David Solway's most recent book is The Big Lie: On Terror, Antisemitism, and Identity. His editorials appear regularly in frontpage.com

Newsmen and broadcasters commonly refer to their reports as “stories,” a giveaway term that should alert us to the nature of their presentations. Each item tends to read or sound or look like another installment in an ongoing soap opera or melodramatic fiction in which actual events are treated as material to be arranged into a favoured narrative. The key is simplification to accord with an editorial bias meant not to inform but to influence the news audience and to facilitate a process of ideologically-oriented political consumption.

Thus, had we relied for news during the 40s on the New York Times, we would scarcely have realized that the Holocaust was underway, which didn’t fit the newspaper’s editorial story line. The story to be crafted and told was a sanitized fiction. Caveat lector. Times change but the Times doesn’t.
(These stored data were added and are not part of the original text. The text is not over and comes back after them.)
(* ===== verification/_CoqProject ===== *)
-Q . S2P
Prelude.v
ObjectMap.v
Value.v
Error.v
Path.v
Domain.v
Executor.v
ExecSemantics.v
Transition.v
Fact.v
Serde.v
Hash.v
Wal.v
WalFile.v
FactsLog.v
FactsLogSpec.v
Recovery.v
Phase.v
ReactorState.v
Reactor.v
ReactorSpec.v
ReactorProps.v
CircuitBreaker.v
Signing.v
Anchor.v
SharedLog.v
SharedLogSpec.v
Permission.v
Gate.v
PermissionSpec.v
Subscriber.v
SubscriberSpec.v
Auditor.v
AuditorSpec.v
AuditorStore.v
EvidParse.v
EvidVerify.v
EvidSpec.v
McuWal.v
McuFlash.v
McuFlashSpec.v
McuExec.v
McuExecSpec.v
TimeMachine.v
TimeMachineSpec.v
Session.v
SessionSpec.v
RuleValidation.v
RuleValidationSpec.v
Cli.v
CliSpec.v
Sentinel.v
SentinelSpec.v
Discipline.v
DisciplineSpec.v
ChannelLocal.v
Ffi.v
BuildGate.v
BuildGateSpec.v
Eval.v
EvalSpec.v
EvidWasm.v
EvidWasmSpec.v
BuildGateCrates.v
BuildGateCratesSpec.v
CliTools.v
(** The write resolution is a lens over the read resolution.  When
    [resolve_path_mut] resolves, [resolve_path] reads the same value, a value
    written through the reference is what [resolve_path] then reads, writing
    the current value back changes nothing, a second write overwrites the
    first, and writing a well-formed value keeps the state well formed; when
    it does not resolve, neither does the read. *)
Lemma resolve_path_mut_lens state path :
  wf_json state = true ->
  match resolve_path_mut state path with
  | Some (x, put) =>
      resolve_path state path = Some x /\ put x = state /\
      forall y,
        resolve_path (put y) path = Some y /\
        (wf_json y = true -> wf_json (put y) = true) /\
        match resolve_path_mut (put y) path with
        | Some (y', put') => y' = y /\ forall z, put' z = put z
        | None => False
        end
  | None => resolve_path state path = None
  end.
Proof.
  intros Hwf. pose proof (resolve_path_mut_denotes state path) as H.
  rewrite resolve_path_denotes.
  destruct (resolve_path_mut state path) as [[x put]|]; [|destruct (denotes path); auto].
  destruct H as (ss & Hd & Hg & Hp). rewrite Hd, Hp.
  split_and!; [done|by apply put_get_steps|]. intros y.
  assert (get_steps (put y) ss = Some y) as Hgy by (rewrite Hp; by eapply get_put_steps).
  rewrite resolve_path_denotes, Hd.
  split_and!; [done|rewrite Hp; by apply put_steps_wf|].
  pose proof (resolve_path_mut_denotes (put y) path) as H.
  destruct (resolve_path_mut (put y) path) as [[y' put']|];
    [|rewrite (H _ Hd) in Hgy; done].
  destruct H as (ss' & Hd' & Hg' & Hp'). rewrite Hd in Hd'. injection Hd' as <-.
  rewrite Hg' in Hgy. injection Hgy as ->. split; [done|]. intros z.
  rewrite Hp', !Hp. by eapply put_put_steps.
Qed.

(** The frame of a write.  Writing through one path leaves every path
    that separates from it (a different key or index before either ends)
    resolving as before, found or not found. *)
Lemma resolve_path_mut_frame state p1 p2 ss1 ss2 x put y :
  wf_json state = true ->
  denotes p1 = Some ss1 -> denotes p2 = Some ss2 -> diverge ss1 ss2 = true ->
  resolve_path_mut state p1 = Some (x, put) ->
  resolve_path (put y) p2 = resolve_path state p2.
Proof.
  intros Hwf H1 H2 Hd Hm. pose proof (resolve_path_mut_denotes state p1) as H.
  rewrite Hm in H. destruct H as (ss & Hss & _ & Hp). rewrite H1 in Hss. injection Hss as <-.
  rewrite !resolve_path_denotes, H2, Hp. by apply get_put_steps_diverge.
Qed.

Definition frame_example : JsonValue :=
  object_from_pairs [("a", JArray [JInteger 1; JInteger 2]); ("b", JString "x")].
Lemma resolve_path_mut_lens_witness :
  wf_json frame_example = true /\
  match resolve_path_mut frame_example "a[1]" with
  | Some (x, put) =>
      resolve_path frame_example "a[1]" = Some x /\ put x = frame_example /\
      forall y,
        resolve_path (put y) "a[1]" = Some y /\
        (wf_json y = true -> wf_json (put y) = true) /\
        match resolve_path_mut (put y) "a[1]" with
        | Some (y', put') => y' = y /\ forall z, put' z = put z
        | None => False
        end
  | None => resolve_path frame_example "a[1]" = None
  end.
Proof.
  split; [vm_compute; reflexivity|].
  apply (resolve_path_mut_lens frame_example "a[1]"). vm_compute; reflexivity.
Defined.
Lemma resolve_path_mut_frame_witness :
  exists put, resolve_path_mut frame_example "a[1]" = Some (JInteger 2, put) /\
  resolve_path (put JNull) "a[0]" = resolve_path frame_example "a[0]".
Proof.
  eexists. split; [reflexivity|].
  apply (resolve_path_mut_frame frame_example "a[1]" "a[0]" [Key "a"; Idx 1] [Key "a"; Idx 0]
    (JInteger 2)); vm_compute; reflexivity.
Defined.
Neither do most of the other news outlets. If we listen primarily to the BBC and read The Guardian in England—two of the most cambered news organizations in the Western world—or in Canada read mainly The Globe and Mail or The Toronto Star and tune in to CBC Radio’s As It Happens or CBC TV’s various news programs (and its French counterpart, Radio Canada), or are addicted to the Washington Post, The Nation and CNN in the U.S., we will have a completely distorted view of current events and international politics.

We can reasonably prescind to the world press in general, which has bevelled sharply to the Left, a phenomenon we can observe in country after country. A bellwether Swedish poll determined that only 5% of the population cast their votes for the Communist parties as compared with 30% of journalists. Israel furnishes a particularly acute example of this tendency. There journalists regularly cross the line into politics to join the parties of the Left: e.g., Shulamit Aloni who helped found the far-Left Meretz party was a radio host, Shelly Yacimovitch of Channel 2 news is a Labor MK, Daniel Ben-Simon of the Left daily Haaretz has also joined Labor, Kadima Prime Minister Ehud Olmert reported for BaMahaneh.

It is not that much different here in America where a demonstrably biased liberal press was indispensable in the election of Barack Obama. “Most members of today’s U.S. media,” writes Richard Grenier in Capturing the Culture, are “ ‘citizens of the world,’ with no demonstrable loyalty to the country which assures them of safety and freedom.” As a former correspondent for the New York Times and a columnist for the Washington Times, Grenier should know. In pushing what is decidedly an accommodationist or “internationalist” approach, the media have, by and large, become the greatest enablers of historical ignorance and misperception in the contemporary world, clearing houses for left-wing messages and tilted analyses.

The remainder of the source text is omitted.